**Work request**
Starting with the line that contains "Inductive outcome (A" and stopping after the line that contains "(** [for (let", return each line below exactly as written, with no others.

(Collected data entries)
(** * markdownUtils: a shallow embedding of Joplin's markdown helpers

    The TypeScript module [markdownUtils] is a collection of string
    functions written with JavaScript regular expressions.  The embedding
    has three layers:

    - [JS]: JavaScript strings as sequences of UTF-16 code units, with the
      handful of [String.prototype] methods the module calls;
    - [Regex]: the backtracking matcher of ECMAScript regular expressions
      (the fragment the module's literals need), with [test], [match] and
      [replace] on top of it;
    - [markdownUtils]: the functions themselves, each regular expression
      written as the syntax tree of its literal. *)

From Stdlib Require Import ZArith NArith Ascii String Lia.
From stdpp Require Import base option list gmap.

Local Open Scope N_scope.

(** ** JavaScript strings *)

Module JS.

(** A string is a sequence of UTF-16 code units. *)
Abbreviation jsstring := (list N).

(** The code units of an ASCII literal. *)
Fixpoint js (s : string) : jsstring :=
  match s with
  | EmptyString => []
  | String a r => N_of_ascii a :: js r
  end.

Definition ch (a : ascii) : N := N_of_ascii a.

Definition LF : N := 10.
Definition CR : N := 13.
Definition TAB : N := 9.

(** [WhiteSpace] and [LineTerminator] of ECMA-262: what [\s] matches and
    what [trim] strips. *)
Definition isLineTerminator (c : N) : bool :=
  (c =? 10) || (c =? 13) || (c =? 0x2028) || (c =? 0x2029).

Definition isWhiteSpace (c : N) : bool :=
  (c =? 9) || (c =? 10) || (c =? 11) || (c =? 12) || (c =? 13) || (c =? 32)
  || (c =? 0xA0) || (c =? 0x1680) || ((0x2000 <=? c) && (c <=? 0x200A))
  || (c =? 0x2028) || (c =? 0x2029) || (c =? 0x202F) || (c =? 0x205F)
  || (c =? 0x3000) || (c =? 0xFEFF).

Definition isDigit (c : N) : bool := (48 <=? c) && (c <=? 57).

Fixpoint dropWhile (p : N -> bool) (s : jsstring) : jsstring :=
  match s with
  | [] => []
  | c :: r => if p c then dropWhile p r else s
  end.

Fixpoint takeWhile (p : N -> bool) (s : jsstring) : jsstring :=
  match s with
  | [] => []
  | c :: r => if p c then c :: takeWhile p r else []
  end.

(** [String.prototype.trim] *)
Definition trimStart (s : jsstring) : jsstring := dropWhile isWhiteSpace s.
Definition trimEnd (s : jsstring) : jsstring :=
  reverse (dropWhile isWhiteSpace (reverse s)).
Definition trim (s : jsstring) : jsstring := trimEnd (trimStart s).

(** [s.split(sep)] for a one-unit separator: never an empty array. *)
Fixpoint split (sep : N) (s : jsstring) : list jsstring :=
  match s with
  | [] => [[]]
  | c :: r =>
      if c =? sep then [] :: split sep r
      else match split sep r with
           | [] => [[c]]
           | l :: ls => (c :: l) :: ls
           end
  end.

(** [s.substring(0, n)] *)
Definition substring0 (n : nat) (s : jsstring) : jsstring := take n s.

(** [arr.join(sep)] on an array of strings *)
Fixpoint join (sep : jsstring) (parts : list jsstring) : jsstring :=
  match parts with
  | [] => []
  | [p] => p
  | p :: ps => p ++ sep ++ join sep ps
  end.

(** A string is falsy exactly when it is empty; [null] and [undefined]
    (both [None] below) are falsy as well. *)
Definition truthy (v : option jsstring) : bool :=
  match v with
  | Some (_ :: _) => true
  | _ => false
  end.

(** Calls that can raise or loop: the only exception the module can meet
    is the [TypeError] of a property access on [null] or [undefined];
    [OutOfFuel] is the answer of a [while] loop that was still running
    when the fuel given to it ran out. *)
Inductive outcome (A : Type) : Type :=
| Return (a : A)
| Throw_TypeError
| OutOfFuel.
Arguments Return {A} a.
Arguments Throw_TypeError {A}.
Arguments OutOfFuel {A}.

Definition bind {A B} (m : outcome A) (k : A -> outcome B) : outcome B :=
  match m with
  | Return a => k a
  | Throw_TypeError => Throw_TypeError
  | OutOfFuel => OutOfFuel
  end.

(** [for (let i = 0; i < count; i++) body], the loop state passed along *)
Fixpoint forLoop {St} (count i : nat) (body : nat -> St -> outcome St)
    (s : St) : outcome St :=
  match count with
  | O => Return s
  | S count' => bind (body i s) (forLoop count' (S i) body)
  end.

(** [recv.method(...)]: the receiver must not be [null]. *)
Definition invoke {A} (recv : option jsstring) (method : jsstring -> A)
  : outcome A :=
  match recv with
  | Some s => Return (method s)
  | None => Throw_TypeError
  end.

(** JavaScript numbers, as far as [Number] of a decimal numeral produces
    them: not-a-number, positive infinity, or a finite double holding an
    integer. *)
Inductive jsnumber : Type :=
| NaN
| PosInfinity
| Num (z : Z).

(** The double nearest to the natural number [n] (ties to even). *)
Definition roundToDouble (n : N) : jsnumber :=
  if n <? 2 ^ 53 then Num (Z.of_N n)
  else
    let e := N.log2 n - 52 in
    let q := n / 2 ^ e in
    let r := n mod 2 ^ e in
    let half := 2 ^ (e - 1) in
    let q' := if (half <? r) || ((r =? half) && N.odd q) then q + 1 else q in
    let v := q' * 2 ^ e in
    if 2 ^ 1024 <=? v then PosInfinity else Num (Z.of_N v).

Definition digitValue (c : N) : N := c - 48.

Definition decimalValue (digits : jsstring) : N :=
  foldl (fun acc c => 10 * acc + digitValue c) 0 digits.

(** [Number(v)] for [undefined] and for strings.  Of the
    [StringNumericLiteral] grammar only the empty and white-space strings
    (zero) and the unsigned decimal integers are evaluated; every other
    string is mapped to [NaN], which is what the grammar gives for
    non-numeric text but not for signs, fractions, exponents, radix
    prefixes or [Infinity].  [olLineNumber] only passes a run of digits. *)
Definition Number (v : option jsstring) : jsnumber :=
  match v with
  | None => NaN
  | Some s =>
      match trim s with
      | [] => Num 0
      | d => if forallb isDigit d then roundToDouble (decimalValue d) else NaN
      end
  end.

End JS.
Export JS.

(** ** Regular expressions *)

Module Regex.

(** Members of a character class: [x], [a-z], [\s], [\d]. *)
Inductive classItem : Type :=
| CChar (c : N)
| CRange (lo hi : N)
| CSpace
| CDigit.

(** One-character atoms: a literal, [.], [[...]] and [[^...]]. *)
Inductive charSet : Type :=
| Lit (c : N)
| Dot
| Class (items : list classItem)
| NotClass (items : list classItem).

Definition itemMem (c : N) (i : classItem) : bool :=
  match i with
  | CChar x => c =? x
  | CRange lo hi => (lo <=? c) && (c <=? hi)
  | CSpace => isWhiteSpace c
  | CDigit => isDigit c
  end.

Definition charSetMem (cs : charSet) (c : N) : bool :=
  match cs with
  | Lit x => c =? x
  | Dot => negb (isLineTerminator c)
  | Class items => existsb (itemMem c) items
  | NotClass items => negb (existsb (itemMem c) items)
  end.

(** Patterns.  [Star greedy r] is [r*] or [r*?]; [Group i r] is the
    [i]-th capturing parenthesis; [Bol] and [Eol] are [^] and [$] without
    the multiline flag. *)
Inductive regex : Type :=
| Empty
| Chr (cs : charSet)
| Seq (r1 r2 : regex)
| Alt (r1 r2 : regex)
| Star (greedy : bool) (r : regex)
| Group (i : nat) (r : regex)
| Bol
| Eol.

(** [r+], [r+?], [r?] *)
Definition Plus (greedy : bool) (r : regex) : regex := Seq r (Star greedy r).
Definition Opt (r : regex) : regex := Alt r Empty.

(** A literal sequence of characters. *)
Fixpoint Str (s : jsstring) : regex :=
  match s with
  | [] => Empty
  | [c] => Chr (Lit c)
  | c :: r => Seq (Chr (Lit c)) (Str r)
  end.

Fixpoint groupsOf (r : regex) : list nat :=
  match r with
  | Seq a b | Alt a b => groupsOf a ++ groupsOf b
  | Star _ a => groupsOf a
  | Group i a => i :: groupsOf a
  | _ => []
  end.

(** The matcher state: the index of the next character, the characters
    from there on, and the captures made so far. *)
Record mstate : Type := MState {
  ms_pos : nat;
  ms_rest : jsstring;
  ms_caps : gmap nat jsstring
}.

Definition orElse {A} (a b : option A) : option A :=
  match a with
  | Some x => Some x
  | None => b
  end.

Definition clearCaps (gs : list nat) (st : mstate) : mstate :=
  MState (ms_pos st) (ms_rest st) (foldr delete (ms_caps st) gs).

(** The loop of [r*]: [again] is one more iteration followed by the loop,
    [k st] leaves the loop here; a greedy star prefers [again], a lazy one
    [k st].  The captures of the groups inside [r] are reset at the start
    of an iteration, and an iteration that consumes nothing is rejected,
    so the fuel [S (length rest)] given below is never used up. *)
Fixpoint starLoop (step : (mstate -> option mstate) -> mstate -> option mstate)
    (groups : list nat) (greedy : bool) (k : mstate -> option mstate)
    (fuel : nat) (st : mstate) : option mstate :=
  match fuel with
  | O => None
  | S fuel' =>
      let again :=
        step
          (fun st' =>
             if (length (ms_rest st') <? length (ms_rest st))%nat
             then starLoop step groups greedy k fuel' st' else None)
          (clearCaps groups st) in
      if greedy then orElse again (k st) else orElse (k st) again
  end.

**Result for this task**
Inductive outcome (A : Type) : Type :=
| Return (a : A)
| Throw_TypeError
| OutOfFuel.
Arguments Return {A} a.
Arguments Throw_TypeError {A}.
Arguments OutOfFuel {A}.

Definition bind {A B} (m : outcome A) (k : A -> outcome B) : outcome B :=
  match m with
  | Return a => k a
  | Throw_TypeError => Throw_TypeError
  | OutOfFuel => OutOfFuel
  end.

(** [for (let i = 0; i < count; i++) body], the loop state passed along *)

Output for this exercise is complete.